**Task requirements:**
Tally the lines in the data below in which the word "current" occurs, then give only the total.

**Exercise material:**
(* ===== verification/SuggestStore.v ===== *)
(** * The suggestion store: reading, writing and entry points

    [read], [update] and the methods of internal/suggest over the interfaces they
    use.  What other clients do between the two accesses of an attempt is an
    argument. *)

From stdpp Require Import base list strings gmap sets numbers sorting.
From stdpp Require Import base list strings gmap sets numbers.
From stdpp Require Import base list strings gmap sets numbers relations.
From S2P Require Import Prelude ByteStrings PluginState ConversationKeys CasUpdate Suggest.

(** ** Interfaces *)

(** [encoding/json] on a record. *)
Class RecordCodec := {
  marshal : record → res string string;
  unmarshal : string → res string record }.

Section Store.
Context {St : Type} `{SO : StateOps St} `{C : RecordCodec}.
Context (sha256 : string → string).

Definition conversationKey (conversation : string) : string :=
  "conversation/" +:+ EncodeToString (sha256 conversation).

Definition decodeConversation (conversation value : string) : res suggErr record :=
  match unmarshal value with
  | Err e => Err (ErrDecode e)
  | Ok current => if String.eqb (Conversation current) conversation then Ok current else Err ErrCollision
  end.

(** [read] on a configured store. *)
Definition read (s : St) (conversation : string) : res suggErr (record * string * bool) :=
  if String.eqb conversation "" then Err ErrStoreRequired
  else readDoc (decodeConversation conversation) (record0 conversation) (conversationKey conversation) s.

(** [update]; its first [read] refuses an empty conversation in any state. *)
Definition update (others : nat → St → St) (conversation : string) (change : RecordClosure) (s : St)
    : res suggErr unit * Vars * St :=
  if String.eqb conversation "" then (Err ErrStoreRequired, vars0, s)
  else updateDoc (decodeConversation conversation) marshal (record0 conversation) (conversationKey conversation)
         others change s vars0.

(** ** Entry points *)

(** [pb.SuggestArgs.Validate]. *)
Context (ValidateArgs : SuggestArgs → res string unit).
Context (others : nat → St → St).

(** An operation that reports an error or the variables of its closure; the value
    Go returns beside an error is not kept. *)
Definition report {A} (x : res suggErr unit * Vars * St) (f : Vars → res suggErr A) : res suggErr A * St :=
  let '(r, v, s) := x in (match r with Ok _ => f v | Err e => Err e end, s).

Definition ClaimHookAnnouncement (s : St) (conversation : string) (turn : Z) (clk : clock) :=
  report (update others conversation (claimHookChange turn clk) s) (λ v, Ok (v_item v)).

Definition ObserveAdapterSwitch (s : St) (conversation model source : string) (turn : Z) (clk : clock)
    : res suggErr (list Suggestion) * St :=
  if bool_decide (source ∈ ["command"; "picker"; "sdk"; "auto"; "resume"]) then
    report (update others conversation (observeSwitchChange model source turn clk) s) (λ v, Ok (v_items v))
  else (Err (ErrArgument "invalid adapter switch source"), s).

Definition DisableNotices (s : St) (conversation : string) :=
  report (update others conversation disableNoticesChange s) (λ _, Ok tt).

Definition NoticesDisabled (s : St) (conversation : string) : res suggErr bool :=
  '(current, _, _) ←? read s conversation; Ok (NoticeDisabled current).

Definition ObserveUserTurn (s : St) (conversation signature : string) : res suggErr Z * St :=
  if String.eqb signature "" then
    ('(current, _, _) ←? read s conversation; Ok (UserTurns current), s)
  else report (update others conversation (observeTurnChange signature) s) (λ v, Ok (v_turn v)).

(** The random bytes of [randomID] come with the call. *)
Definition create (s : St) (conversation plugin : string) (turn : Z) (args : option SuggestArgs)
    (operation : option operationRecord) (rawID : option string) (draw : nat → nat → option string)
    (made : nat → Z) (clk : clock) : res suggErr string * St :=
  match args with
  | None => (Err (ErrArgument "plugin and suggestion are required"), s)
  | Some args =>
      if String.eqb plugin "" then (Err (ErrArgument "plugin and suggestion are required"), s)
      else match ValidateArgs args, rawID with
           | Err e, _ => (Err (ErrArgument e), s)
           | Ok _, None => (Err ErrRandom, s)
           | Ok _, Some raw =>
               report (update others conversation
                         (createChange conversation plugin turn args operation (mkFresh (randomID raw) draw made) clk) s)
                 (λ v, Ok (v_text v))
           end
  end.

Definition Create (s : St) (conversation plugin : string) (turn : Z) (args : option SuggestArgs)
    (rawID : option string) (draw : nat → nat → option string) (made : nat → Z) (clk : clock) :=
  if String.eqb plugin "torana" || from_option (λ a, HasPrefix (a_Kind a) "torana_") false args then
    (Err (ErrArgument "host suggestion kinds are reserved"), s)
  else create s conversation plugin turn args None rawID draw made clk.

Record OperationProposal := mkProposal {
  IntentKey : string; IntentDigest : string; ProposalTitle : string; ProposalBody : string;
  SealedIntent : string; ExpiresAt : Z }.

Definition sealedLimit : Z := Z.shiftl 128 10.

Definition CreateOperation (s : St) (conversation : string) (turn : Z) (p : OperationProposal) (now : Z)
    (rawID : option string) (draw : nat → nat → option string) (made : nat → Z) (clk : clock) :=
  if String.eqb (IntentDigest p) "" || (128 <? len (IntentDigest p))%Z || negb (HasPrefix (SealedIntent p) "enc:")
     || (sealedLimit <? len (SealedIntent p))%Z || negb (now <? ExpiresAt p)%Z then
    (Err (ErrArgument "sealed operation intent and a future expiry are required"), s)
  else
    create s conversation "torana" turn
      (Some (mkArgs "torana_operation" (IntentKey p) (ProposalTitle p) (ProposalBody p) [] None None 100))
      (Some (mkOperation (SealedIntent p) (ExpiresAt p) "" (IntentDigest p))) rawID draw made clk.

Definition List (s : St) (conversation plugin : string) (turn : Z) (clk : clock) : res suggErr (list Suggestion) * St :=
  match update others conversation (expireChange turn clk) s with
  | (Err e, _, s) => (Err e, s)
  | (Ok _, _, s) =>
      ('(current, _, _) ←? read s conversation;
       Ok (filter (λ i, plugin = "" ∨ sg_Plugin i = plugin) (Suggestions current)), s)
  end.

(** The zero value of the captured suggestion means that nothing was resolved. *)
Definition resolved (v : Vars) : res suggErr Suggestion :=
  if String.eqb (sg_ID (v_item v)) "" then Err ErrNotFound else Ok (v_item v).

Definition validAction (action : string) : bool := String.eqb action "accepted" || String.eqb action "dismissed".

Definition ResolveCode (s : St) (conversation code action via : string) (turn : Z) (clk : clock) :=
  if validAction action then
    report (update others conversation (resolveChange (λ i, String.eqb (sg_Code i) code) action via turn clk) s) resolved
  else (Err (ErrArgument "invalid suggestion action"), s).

...

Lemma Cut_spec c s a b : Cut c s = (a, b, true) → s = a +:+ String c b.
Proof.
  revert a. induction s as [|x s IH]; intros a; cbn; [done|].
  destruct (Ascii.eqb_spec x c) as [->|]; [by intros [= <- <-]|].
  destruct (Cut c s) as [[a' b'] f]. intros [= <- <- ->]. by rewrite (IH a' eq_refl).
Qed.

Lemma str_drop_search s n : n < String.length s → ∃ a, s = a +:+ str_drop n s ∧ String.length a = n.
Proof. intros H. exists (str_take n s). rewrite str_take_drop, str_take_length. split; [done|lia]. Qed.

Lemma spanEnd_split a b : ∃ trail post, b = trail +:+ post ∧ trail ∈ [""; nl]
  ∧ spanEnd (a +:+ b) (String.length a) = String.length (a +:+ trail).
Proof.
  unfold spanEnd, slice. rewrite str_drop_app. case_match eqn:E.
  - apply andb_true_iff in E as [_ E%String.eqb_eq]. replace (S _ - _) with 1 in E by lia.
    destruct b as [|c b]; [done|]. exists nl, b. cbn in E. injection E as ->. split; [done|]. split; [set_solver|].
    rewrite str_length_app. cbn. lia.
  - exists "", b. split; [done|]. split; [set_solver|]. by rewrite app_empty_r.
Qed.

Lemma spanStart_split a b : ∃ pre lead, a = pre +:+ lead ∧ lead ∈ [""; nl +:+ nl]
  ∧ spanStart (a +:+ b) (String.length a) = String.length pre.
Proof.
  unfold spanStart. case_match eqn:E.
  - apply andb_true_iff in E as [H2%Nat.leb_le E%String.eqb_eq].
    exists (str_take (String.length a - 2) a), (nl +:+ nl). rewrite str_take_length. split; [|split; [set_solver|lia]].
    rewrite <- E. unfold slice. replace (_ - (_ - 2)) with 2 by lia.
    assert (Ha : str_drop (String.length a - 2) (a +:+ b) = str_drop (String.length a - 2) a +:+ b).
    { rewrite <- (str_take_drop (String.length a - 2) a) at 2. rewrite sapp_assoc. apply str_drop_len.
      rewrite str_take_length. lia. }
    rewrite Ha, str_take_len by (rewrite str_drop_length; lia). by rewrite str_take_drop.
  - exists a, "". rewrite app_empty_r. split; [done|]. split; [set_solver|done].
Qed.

--

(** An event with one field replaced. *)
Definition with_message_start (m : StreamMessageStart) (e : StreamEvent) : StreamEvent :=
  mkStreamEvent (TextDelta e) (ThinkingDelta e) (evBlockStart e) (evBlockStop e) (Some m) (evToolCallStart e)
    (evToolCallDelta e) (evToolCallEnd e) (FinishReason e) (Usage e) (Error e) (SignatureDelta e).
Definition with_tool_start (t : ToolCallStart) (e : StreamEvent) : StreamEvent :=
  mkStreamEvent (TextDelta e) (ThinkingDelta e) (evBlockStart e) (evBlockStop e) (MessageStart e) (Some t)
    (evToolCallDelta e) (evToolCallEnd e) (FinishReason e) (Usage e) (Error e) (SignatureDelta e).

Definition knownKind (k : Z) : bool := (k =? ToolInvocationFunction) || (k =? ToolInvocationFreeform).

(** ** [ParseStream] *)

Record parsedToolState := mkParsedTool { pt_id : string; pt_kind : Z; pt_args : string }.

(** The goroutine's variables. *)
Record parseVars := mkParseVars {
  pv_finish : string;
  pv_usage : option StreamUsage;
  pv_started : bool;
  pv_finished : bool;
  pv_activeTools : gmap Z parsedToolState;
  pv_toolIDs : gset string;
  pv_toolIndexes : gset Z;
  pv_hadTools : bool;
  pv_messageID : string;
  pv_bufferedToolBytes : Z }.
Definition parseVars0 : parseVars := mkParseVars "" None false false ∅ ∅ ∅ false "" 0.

**Response area:**
5